Sermon Series:  “Being a Welcoming Congregation”

“Welcoming Christ in the Stranger”

Luke 24: 13-35

May 8, 2022



            Although some would argue that Northern Virginia is not really part of the South, we do value the practice of Southern Hospitality here.  According to the magazine Southern Living, there are five qualities that define Southern Hospitality:  Kindness, Politeness, Helpfulness, Charity, and----last but not least---Good Home Cooking!1 

            As Christians, we may agree that these five characteristics are also central to Christian hospitality, and they all are found in our scripture passages this morning---even the practice of good home cooking! 

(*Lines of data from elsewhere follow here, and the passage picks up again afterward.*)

(** * jina.peapods.peas : the lifecycle of a [BasePea]

    A shallow embedding of [BasePea] (src/jina/peapods/peas/__init__.py):
    the body [run] that drives a runtime inside the worker, the selection of
    the runtime class, the environment variables set and unset around the
    runtime, and the two methods the owner of the Pea calls from outside,
    [wait_start_success] and [close]. *)

From Stdlib Require Import ZArith String List Bool Lia.
From stdpp Require Import base gmap strings list fin_maps.

Local Open Scope Z_scope.
Local Open Scope string_scope.
Local Open Scope list_scope.

(** ** Exceptions *)

(** The exception classes the module raises, catches or can meet.
    [RuntimeFailToStart] and [RuntimeTerminated] come from [jina.excepts];
    the others are builtins. [OtherException] stands for any other subclass
    of [Exception] a runtime may raise. *)
Inductive exn :=
| RuntimeFailToStart
| RuntimeTerminated
| KeyboardInterrupt
| SystemExit
| SystemError
| UnboundLocalError
| TypeError
| TimeoutError
| OtherException (name : string).

(** [jina.excepts] is not part of the sources at hand: whether its two
    classes derive from [Exception] is left open. *)
Class Excepts := {
  RuntimeFailToStart_is_Exception : bool;
  RuntimeTerminated_is_Exception : bool
}.

(** [isinstance(e, Exception)]. [KeyboardInterrupt] and [SystemExit] derive
    from [BaseException] only. *)
Definition is_Exception `{Excepts} (e : exn) : bool :=
  match e with
  | RuntimeFailToStart => RuntimeFailToStart_is_Exception
  | RuntimeTerminated => RuntimeTerminated_is_Exception
  | KeyboardInterrupt | SystemExit => false
  | SystemError | UnboundLocalError | TypeError | TimeoutError
  | OtherException _ => true
  end.

(** The outcome of a call: it returns or it raises. *)
Inductive result (A : Type) :=
| Ok (a : A)
| Raise (e : exn).
Arguments Ok {A} a.
Arguments Raise {A} e.

(** ** Configuration *)

Inductive RuntimeBackendType := THREAD | PROCESS.

Inductive SocketType := DEALER_CONNECT | OTHER_SOCKET (name : string).

#[global] Instance RuntimeBackendType_eq_dec : EqDecision RuntimeBackendType.
Proof. solve_decision. Defined.

#[global] Instance SocketType_eq_dec : EqDecision SocketType.
Proof. solve_decision. Defined.

(** The fields of [args] the module reads. [timeout_ready] and
    [timeout_ctrl] are in milliseconds. *)
Record Args := {
  runtime_backend : RuntimeBackendType;
  name : option string;
  identity : string;
  quiet : bool;
  quiet_error : bool;
  env : option (gmap string string);
  daemon : bool;
  host : string;
  port_ctrl : Z;
  ctrl_with_ipc : bool;
  runtime_cls : string;
  uses : string;
  socket_in : SocketType;
  timeout_ready : Z;
  timeout_ctrl : Z;
  noblock_on_start : bool
}.

Definition set_runtime_cls (a : Args) (cls : string) : Args :=
  {| runtime_backend := runtime_backend a; name := name a;
     identity := identity a; quiet := quiet a; quiet_error := quiet_error a;
     env := env a; daemon := daemon a; host := host a;
     port_ctrl := port_ctrl a; ctrl_with_ipc := ctrl_with_ipc a;
     runtime_cls := cls; uses := uses a; socket_in := socket_in a;
     timeout_ready := timeout_ready a; timeout_ctrl := timeout_ctrl a;
     noblock_on_start := noblock_on_start a |}.

(** Truth value of an optional string ([None] and [''] are false). *)
Definition str_or (s : option string) (dflt : string) : string :=
  match s with
  | Some s' => if decide (s' = "") then dflt else s'
  | None => dflt
  end.

(** Truth value of an optional dict ([None] and [{}] are false). *)
Definition dict_truthy (d : option (gmap string string)) : bool :=
  match d with
  | Some m => negb (bool_decide (m = ∅))
  | None => false
  end.

(** [self.name = self.args.name or self.__class__.__name__] *)
Definition pea_name (a : Args) : string := str_or (name a) "BasePea".

(** [self._envs], as [__init__] fills it: [dict.update] lets the entries of
    [args.env] override the ones set before. *)
Definition init_envs (a : Args) : gmap string string :=
  let envs0 : gmap string string :=
    <["JINA_LOG_ID" := identity a]> (<["JINA_POD_NAME" := pea_name a]> ∅) in
  let envs1 := if quiet a then <["JINA_LOG_CONFIG" := "QUIET"]> envs0 else envs0 in
  if dict_truthy (env a) then default ∅ (env a) ∪ envs1 else envs1.

(** ** Runtime selection *)

Section RuntimeSelection.
(** [__default_host__] and [get_runtime] are imported from modules that are
    not at hand: a constant, and a lookup of a class by name that raises on
    an unknown name. *)
Context {RuntimeCls : Type}.
Variable __default_host__ : string.
Variable get_runtime : string -> result RuntimeCls.

(** [_get_runtime_cls]: returns the class and [is_remote_controlled], or
    what [get_runtime] raised, together with [args] as the method leaves
    it ([args.runtime_cls] is assigned in place). *)
Definition _get_runtime_cls (a : Args) : result (RuntimeCls * bool) * Args :=
  let is_remote_controlled := false in
  let '(a, is_remote_controlled) :=
    if negb (bool_decide (host a = __default_host__))
    then (set_runtime_cls a "JinadRuntime", true)
    else (a, is_remote_controlled) in
  let a :=
    if bool_decide (runtime_cls a = "ZEDRuntime")
       && String.prefix "docker://" (uses a)
    then set_runtime_cls a "ContainerRuntime"
    else a in
  match get_runtime (runtime_cls a) with
  | Ok v => (Ok (v, is_remote_controlled), a)
  | Raise e => (Raise e, a)
  end.
End RuntimeSelection.

(** The Pea object after [__init__]: the attributes [run], [close] and
    [wait_start_success] read. *)
Record Pea := {
  args : Args;
  _envs : gmap string string;
  _is_remote_controlled : bool;
  _runtime_ctrl_addr : string;
  _remote_ctrl_addr : string;
  _timeout_ctrl : Z
}.

Section Init.
Context {RuntimeCls : Type}.
Variable __default_host__ : string.
Variable get_runtime : string -> result RuntimeCls.
(** [Zmqlet.get_ctrl_address(host, port, ipc)[0]], from a module that is not
    at hand. *)
Variable get_ctrl_address : option string -> option Z -> bool -> string.

Definition __init__ (a : Args) : result Pea :=
  let envs := init_envs a in
  match _get_runtime_cls __default_host__ get_runtime a with
  | (Raise e, _) => Raise e
  | (Ok (_, is_remote_controlled), a) =>
      Ok {| args := a;
            _envs := envs;
            _is_remote_controlled := is_remote_controlled;
            _runtime_ctrl_addr :=
              get_ctrl_address (Some (host a)) (Some (port_ctrl a)) (ctrl_with_ipc a);
            _remote_ctrl_addr := get_ctrl_address None None true;
            _timeout_ctrl := timeout_ctrl a |}
  end.
End Init.

(** ** Logging *)

Inductive level := INFO | WARNING | ERROR | CRITICAL | SUCCESS.

(** The attribute an error message names after [during]. *)
Inductive culprit :=
| runtime_setup | runtime_cls_init | runtime_run_forever | runtime_teardown
| runtime_cls_cancel.

Inductive message :=
| msg_starting
| msg_during (ex : exn) (what : culprit)
| msg_empty
| msg_is_end
| msg_interrupted
| msg_env_thread
| msg_timeout
| msg_fail_to_start
| msg_ready
| msg_stop.

(** ** The worker: state, events, and a state-and-exception monad *)

(** What can be observed of the worker at one point: the flags of the two
    events, the mapping [os.environ], and the environment of the process
    itself (what [putenv] and [unsetenv] act on). *)
Record Snapshot := {
  is_ready : bool;
  is_shutdown : bool;
  os_environ : gmap string string;
  process_env : gmap string string
}.

Inductive event :=
| Construct
| Setup
| RunForever
| Teardown
| ReadySet
| ReadyClear
| ShutdownSet
| SetEnvs
| UnsetEnvs
| Log (l : level) (m : message).

#[global] Instance exn_eq_dec : EqDecision exn.
Proof. solve_decision. Defined.
#[global] Instance level_eq_dec : EqDecision level.
Proof. solve_decision. Defined.
#[global] Instance culprit_eq_dec : EqDecision culprit.
Proof. solve_decision. Defined.
#[global] Instance message_eq_dec : EqDecision message.
Proof. solve_decision. Defined.
#[global] Instance event_eq_dec : EqDecision event.
Proof. solve_decision. Defined.

(** The state [run] threads: the observable part, whether the local variable
    [runtime] is bound, and the events so far, each with the snapshot taken
    when it began (oldest first). *)
Record Worker := {
  now : Snapshot;
  runtime : bool;
  history : list (Snapshot * event)
}.

Definition M (A : Type) : Type := Worker -> result A * Worker.

#[global] Instance M_ret : MRet M := fun A a s => (Ok a, s).
#[global] Instance M_bind : MBind M := fun A B k m s =>
  match m s with
  | (Ok a, s') => k a s'
  | (Raise e, s') => (Raise e, s')
  end.

Definition raise {A} (e : exn) : M A := fun s => (Raise e, s).

(** [try: body / except ...: handler]. [handler e] is [None] when no clause
    matches [e]; an exception raised by the handler propagates. *)
Definition try_except {A} (body : M A) (handler : exn -> option (M A)) : M A :=
  fun s =>
    match body s with
    | (Ok a, s') => (Ok a, s')
    | (Raise e, s') =>
        match handler e with
        | Some h => h s'
        | None => (Raise e, s')
        end
    end.

(** [try: body / except ...: handler / else: els]. The [else] suite runs
    when [body] returns and is not guarded by the handlers. *)
Definition try_except_else {A B} (body : M A) (handler : exn -> option (M B))
    (els : A -> M B) : M B :=
  fun s =>
    match body s with
    | (Ok a, s') => els a s'
    | (Raise e, s') =>
        match handler e with
        | Some h => h s'
        | None => (Raise e, s')
        end
    end.

(** [try: body / finally: fin]. [fin] always runs; what it raises replaces
    the outcome of [body]. *)
Definition try_finally {A} (body : M A) (fin : M unit) : M A :=
  fun s =>
    match body s with
    | (r, s') =>
        match fin s' with
        | (Ok _, s'') => (r, s'')
        | (Raise e, s'') => (Raise e, s'')
        end
    end.

Definition emit (ev : event) : M unit := fun s =>
  (Ok (), {| now := now s; runtime := runtime s;
            history := history s ++ [(now s, ev)] |}).

Definition modify (f : Snapshot -> Snapshot) : M unit := fun s =>
  (Ok (), {| now := f (now s); runtime := runtime s; history := history s |}).

Definition set_is_ready (b : bool) (n : Snapshot) : Snapshot :=
  {| is_ready := b; is_shutdown := is_shutdown n;
     os_environ := os_environ n; process_env := process_env n |}.

Definition set_is_shutdown (b : bool) (n : Snapshot) : Snapshot :=
  {| is_ready := is_ready n; is_shutdown := b;
     os_environ := os_environ n; process_env := process_env n |}.

(** [os.environ.update(d)]: every item is stored in the mapping and passed
    to [putenv]. *)
Definition environ_update (d : gmap string string) (n : Snapshot) : Snapshot :=
  {| is_ready := is_ready n; is_shutdown := is_shutdown n;
     os_environ := d ∪ os_environ n; process_env := d ∪ process_env n |}.

(** [os.unsetenv(k)] removes [k] from the environment of the process and
    leaves the mapping [os.environ] as it is. *)
Definition unsetenv (k : string) (n : Snapshot) : Snapshot :=
  {| is_ready := is_ready n; is_shutdown := is_shutdown n;
     os_environ := os_environ n; process_env := delete k (process_env n) |}.

Definition logger (l : level) (m : message) : M unit := emit (Log l m).

(** [for x in xs: body x] *)
Fixpoint for_each {A} (xs : list A) (body : A -> M unit) : M unit :=
  match xs with
  | [] => mret ()
  | x :: xs' => body x;; for_each xs' body
  end.

(** The keys of a dict. *)
Definition keys (d : gmap string string) : list string := (map_to_list d).*1.

(** What the runtime does when the body calls it: for each of the calls,
    [None] when it returns and [Some e] when it raises [e]. *)
Record Runtime := {
  new : option exn;
  setup : option exn;
  run_forever : option exn;
  teardown : option exn
}.

Definition call (ev : event) (outcome : option exn) : M unit :=
  emit ev;;
  match outcome with
  | None => mret ()
  | Some e => raise e
  end.

Section Run.
Context `{Excepts}.
Variable self : Pea.
Variable rt : Runtime.

(** Reading the local variable [runtime]. *)
Definition read_runtime : M unit := fun s =>
  if runtime s then (Ok (), s) else (Raise UnboundLocalError, s).

Definition bind_runtime : M unit := fun s =>
  (Ok (), {| now := now s; runtime := true; history := history s |}).

(** [self.logger.error(f'{ex!r} during {what!r}' + hint
      if not self.args.quiet_error else '', ...)]:
    the conditional expression spans the concatenation, so the message is
    formatted only when [quiet_error] is off. [uses_runtime] tells whether
    [what] is an attribute of the local [runtime]. *)
Definition log_error_during (ex : exn) (what : culprit) (uses_runtime : bool)
    : M unit :=
  if negb (quiet_error (args self)) then
    (if uses_runtime then read_runtime else mret ());;
    logger ERROR (msg_during ex what)
  else logger ERROR msg_empty.

Definition _set_envs : M unit :=
  emit SetEnvs;;
  if dict_truthy (env (args self)) then
    if bool_decide (runtime_backend (args self) = THREAD) then
      logger WARNING msg_env_thread
    else modify (environ_update (_envs self))
  else mret ().

Definition _unset_envs : M unit :=
  emit UnsetEnvs;;
  if negb (bool_decide (_envs self = ∅))
     && negb (bool_decide (runtime_backend (args self) = THREAD))
  then for_each (keys (_envs self)) (fun k => modify (unsetenv k))
  else mret ().

(** The clauses after [runtime.run_forever()], tried in the order of the
    source: [RuntimeFailToStart], [RuntimeTerminated], [KeyboardInterrupt],
    then [(Exception, SystemError)], which is [Exception] since
    [SystemError] derives from it. *)
Definition run_forever_handler (ex : exn) : option (M unit) :=
  match ex with
  | RuntimeFailToStart => Some (log_error_during ex runtime_cls_init false)
  | RuntimeTerminated => Some (read_runtime;; logger INFO msg_is_end)
  | KeyboardInterrupt => Some (read_runtime;; logger INFO msg_interrupted)
  | _ =>
      if is_Exception ex
      then Some (log_error_during ex runtime_run_forever true)
      else None
  end.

            As I shared during the Greeting time this morning, today we are beginning a four-week sermon series on “Being a Welcoming Congregation,” drawing from the book by Henry Brinton, The Welcoming Congregation: Roots and Fruits of Christian Hospitality.  Henry Brinton says that the roots of Christian hospitality involve making sure that we infuse a sense of welcome into our church’s worship, meals, small groups and sites---that is, our buildings and grounds.  When we do that, he says, “From those roots will come the fruits of hospitality—reconciliation, outreach, and new perceptions.”2

            Being welcoming is central to our identity as Christian people, and yet, for some reason, many churches struggle with being welcoming, especially to those who are strangers.  Henry Brinton told a story about a cab driver from Ghana who dropped off a customer in Maryland and then decided to attend a service at a Baptist church in the area.  Brinton shared, “After he walked in, the congregation phoned the police, describing him as a trespasser.  He said, ‘No, I am a Baptist, from Ghana!’  They insisted he was trespassing.” 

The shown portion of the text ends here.